### REQUIREMENT
Find the word "true" in the records and copy every line where it occurs.

### INPUT
_ _ _

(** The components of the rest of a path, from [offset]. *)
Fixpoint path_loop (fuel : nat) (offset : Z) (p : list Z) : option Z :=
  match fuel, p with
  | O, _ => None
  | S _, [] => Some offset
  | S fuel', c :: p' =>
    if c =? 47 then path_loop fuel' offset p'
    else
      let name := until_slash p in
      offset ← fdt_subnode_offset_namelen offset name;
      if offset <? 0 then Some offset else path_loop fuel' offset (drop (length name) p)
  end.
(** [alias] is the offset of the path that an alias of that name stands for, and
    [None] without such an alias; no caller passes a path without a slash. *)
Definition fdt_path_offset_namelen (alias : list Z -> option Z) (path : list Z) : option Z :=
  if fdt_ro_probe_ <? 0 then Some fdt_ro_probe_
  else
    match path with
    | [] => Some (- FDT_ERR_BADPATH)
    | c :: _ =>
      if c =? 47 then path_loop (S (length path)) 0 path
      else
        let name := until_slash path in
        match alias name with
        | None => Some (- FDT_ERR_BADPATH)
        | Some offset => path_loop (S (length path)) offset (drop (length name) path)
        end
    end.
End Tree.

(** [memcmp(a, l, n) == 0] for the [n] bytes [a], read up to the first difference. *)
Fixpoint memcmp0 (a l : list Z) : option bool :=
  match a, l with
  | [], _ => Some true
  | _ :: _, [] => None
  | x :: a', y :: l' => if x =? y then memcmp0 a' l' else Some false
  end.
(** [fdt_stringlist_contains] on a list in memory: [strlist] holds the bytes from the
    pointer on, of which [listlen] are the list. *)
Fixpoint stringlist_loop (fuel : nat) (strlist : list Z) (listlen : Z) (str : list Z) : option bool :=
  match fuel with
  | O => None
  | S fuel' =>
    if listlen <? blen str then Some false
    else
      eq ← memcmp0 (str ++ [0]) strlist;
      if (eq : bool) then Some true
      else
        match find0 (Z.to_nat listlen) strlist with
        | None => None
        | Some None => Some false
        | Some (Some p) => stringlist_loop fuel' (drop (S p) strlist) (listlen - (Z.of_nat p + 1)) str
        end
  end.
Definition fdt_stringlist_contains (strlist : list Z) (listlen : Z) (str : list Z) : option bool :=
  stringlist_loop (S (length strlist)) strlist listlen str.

_ _ _

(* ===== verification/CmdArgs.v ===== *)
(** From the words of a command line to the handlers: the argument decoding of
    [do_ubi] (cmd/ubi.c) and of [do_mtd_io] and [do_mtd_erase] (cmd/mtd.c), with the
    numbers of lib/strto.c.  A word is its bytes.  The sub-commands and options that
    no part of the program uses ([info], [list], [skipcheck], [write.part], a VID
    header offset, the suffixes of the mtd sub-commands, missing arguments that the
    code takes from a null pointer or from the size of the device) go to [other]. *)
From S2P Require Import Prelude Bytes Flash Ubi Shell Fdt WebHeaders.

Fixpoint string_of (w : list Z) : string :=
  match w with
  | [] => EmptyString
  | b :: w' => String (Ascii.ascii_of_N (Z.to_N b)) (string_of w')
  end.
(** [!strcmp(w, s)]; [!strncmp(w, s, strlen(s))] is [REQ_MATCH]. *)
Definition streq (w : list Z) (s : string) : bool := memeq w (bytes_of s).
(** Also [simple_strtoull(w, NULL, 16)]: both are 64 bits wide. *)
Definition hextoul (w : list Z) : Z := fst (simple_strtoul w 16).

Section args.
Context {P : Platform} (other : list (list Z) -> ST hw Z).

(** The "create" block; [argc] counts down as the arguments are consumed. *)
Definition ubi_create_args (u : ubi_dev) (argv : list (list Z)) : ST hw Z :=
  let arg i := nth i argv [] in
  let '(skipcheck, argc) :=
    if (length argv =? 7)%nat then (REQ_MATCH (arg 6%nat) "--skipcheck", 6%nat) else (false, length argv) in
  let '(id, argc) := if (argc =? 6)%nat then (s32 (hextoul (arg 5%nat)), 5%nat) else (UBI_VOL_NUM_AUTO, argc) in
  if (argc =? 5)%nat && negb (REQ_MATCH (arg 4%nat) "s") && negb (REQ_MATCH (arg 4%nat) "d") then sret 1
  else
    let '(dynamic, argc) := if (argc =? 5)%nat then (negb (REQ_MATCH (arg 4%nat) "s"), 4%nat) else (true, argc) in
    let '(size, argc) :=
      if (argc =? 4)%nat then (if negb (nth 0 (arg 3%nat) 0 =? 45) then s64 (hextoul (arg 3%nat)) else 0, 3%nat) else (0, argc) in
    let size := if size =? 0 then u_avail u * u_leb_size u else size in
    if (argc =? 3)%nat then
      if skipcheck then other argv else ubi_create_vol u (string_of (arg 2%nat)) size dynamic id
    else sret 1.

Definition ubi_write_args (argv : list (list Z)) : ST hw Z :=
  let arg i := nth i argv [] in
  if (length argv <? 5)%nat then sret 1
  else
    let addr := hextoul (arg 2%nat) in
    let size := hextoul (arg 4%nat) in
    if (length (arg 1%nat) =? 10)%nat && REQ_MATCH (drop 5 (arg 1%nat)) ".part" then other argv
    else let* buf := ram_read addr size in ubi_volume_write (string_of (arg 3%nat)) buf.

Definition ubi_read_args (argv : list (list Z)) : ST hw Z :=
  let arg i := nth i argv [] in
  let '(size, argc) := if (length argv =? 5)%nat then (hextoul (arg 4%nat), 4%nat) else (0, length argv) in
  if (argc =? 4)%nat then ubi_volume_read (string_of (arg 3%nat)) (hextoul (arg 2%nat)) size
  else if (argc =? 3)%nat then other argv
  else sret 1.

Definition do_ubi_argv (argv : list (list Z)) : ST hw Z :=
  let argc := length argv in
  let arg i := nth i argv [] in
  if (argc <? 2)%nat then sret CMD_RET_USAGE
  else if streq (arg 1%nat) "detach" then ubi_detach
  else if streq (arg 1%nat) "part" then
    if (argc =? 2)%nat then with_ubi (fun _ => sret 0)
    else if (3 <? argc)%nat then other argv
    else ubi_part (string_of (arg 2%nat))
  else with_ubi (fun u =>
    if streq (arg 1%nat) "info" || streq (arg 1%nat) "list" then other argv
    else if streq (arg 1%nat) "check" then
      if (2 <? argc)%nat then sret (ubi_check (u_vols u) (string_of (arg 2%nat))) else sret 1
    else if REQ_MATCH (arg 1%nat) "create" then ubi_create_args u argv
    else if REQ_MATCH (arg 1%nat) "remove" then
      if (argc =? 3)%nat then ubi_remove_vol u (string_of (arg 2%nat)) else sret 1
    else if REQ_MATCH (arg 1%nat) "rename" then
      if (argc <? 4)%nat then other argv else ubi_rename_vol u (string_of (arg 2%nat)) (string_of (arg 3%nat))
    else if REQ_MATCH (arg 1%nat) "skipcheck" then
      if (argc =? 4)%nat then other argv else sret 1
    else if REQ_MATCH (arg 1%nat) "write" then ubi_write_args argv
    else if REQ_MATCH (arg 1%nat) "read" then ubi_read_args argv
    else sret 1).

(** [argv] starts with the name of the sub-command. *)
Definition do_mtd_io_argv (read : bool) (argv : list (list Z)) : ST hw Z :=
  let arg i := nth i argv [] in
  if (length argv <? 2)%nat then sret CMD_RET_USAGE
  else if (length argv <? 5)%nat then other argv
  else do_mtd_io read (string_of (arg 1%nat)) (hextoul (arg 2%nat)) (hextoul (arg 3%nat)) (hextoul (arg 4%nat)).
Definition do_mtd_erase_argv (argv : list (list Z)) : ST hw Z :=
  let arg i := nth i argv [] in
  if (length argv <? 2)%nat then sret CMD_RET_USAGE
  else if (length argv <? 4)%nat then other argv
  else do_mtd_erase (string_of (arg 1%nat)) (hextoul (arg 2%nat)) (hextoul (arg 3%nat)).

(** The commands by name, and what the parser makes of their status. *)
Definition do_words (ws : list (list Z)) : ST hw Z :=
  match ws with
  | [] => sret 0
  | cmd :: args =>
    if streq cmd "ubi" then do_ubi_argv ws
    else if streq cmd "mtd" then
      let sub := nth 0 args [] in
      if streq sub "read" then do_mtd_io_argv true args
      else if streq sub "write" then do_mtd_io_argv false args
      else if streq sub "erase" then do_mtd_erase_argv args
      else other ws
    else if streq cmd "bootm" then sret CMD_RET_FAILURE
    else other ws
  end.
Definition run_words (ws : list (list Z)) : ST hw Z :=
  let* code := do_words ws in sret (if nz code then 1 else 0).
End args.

_ _ _

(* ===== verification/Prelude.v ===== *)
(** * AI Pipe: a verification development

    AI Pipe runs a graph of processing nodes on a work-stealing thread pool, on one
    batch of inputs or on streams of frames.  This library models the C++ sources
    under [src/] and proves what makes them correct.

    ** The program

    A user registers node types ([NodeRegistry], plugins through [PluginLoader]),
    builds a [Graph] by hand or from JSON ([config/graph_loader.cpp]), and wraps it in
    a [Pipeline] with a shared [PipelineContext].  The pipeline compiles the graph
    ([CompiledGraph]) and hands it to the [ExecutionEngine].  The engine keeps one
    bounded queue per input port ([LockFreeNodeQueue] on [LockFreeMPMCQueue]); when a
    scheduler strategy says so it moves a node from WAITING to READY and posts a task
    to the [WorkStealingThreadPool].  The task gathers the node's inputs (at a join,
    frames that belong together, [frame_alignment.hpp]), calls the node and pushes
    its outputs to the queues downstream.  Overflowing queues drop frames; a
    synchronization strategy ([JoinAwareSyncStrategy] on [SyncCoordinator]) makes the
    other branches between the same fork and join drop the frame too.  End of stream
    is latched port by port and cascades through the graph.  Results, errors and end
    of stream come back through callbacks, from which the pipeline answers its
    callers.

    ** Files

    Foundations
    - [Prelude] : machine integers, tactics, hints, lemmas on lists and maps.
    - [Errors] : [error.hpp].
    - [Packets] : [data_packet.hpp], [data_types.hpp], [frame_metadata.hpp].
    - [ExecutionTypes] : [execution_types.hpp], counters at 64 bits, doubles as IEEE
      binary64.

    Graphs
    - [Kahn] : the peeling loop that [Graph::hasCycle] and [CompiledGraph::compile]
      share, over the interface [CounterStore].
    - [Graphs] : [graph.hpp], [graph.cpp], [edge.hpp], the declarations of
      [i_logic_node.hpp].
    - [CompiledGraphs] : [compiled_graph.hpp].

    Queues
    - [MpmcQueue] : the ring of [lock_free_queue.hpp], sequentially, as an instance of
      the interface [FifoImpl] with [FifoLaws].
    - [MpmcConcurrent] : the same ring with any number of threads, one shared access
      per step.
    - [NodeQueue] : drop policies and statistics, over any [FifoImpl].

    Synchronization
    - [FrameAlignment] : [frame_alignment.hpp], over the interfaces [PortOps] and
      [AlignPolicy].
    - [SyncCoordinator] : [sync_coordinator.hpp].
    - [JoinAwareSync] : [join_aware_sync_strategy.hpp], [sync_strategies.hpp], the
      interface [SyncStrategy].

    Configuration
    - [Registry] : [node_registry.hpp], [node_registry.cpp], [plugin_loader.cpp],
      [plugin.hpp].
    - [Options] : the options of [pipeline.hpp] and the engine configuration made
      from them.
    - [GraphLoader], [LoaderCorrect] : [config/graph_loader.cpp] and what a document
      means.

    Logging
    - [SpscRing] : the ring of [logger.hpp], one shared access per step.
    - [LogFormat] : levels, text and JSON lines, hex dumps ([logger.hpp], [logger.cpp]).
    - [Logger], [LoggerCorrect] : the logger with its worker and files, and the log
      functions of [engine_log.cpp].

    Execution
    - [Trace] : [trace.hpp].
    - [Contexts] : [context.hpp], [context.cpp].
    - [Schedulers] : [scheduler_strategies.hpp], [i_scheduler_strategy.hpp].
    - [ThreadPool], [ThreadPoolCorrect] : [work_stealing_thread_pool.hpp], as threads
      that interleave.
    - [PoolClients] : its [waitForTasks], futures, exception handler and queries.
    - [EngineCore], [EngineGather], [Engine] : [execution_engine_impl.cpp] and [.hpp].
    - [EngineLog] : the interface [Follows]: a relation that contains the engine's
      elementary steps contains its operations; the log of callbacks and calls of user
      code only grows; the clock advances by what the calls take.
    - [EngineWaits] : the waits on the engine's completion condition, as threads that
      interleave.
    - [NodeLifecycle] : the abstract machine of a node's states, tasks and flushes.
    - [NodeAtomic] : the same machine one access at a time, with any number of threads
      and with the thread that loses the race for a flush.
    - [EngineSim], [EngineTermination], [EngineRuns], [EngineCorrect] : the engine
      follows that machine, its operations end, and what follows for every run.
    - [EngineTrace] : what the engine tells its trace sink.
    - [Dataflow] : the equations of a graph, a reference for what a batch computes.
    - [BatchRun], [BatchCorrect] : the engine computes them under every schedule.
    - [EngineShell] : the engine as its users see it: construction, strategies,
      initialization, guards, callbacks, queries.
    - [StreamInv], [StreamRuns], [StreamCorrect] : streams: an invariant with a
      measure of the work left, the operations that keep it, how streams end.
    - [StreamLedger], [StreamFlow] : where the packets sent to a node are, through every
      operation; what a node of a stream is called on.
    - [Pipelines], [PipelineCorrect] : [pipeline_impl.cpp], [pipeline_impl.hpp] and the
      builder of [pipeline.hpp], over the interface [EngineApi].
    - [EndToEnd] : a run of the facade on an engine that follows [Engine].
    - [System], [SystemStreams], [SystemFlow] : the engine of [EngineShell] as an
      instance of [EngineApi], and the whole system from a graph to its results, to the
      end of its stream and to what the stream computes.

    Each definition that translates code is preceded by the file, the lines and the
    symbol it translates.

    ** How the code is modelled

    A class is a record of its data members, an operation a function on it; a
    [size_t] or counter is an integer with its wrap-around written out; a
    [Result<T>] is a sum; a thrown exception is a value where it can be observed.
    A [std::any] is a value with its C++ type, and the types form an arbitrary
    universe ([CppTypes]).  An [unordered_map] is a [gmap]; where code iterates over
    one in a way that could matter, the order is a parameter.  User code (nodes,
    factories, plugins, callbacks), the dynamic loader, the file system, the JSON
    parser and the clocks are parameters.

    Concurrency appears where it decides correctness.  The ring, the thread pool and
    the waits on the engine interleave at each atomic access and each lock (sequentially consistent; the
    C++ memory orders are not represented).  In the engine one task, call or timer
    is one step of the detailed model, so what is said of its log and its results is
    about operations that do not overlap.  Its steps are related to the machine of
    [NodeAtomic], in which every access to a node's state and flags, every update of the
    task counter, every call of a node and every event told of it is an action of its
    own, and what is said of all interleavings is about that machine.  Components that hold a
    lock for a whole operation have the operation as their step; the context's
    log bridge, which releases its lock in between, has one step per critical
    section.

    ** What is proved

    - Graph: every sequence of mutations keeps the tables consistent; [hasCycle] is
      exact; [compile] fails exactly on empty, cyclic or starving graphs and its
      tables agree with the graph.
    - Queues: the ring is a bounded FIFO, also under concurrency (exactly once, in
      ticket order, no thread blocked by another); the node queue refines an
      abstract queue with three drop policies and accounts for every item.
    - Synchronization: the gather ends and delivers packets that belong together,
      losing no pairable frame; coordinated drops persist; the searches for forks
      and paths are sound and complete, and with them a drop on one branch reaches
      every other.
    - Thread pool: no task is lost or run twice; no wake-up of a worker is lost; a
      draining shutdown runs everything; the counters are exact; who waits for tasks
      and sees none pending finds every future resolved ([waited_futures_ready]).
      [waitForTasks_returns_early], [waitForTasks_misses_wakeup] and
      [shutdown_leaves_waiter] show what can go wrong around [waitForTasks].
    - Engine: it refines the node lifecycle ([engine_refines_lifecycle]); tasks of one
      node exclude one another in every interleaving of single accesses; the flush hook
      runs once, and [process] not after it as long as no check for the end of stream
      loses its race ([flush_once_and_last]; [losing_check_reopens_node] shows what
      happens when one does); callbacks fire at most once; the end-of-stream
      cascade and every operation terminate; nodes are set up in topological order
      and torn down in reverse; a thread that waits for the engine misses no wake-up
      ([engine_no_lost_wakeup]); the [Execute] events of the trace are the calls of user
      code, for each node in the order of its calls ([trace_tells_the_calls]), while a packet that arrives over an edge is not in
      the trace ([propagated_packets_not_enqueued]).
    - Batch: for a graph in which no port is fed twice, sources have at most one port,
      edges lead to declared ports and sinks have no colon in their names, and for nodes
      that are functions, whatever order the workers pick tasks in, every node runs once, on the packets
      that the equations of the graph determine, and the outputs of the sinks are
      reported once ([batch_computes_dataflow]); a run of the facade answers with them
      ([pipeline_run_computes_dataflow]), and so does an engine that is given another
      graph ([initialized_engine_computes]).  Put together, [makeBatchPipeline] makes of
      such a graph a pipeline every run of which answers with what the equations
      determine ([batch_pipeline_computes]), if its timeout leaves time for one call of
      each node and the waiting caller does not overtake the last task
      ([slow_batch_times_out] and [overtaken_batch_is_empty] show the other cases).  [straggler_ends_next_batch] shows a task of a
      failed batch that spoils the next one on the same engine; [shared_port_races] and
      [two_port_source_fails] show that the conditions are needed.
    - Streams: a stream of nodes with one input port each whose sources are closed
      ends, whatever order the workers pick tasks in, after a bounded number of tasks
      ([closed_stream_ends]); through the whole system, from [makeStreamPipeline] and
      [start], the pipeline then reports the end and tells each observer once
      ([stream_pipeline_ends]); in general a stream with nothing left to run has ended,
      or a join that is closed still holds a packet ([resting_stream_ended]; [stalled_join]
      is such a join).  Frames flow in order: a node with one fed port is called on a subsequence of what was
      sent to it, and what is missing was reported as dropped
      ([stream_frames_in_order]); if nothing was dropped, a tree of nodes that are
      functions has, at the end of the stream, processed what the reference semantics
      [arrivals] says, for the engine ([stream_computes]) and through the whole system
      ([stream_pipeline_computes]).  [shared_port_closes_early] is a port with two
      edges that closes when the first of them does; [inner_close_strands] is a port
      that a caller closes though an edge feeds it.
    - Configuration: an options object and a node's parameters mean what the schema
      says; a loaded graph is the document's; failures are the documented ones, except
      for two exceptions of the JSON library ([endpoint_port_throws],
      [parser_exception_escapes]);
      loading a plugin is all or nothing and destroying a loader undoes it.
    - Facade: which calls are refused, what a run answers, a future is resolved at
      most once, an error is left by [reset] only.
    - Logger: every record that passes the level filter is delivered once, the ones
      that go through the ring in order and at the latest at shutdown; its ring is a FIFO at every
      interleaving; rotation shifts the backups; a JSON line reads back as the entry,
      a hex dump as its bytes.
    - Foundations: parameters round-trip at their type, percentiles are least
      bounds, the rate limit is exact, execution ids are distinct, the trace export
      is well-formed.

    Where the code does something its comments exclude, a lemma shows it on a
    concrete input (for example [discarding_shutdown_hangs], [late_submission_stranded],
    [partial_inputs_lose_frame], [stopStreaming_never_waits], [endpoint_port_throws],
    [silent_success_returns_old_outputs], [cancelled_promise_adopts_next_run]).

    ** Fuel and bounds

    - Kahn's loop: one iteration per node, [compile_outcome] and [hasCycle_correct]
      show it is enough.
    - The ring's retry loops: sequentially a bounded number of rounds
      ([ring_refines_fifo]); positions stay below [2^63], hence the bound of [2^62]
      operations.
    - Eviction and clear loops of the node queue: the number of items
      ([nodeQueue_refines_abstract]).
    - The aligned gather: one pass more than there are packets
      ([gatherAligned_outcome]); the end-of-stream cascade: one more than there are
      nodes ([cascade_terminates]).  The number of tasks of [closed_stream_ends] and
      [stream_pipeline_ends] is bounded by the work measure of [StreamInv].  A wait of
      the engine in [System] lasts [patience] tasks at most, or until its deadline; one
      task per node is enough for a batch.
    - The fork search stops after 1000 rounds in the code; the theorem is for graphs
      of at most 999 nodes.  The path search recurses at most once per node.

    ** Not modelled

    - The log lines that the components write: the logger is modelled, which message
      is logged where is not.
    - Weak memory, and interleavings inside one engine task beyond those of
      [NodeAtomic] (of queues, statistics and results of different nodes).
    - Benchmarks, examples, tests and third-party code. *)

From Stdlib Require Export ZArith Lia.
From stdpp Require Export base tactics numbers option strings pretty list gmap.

_ _ _

### RESPONSE
  | [], _ => Some true
      if (eq : bool) then Some true
    let '(dynamic, argc) := if (argc =? 5)%nat then (negb (REQ_MATCH (arg 4%nat) "s"), 4%nat) else (true, argc) in
      if streq sub "read" then do_mtd_io_argv true args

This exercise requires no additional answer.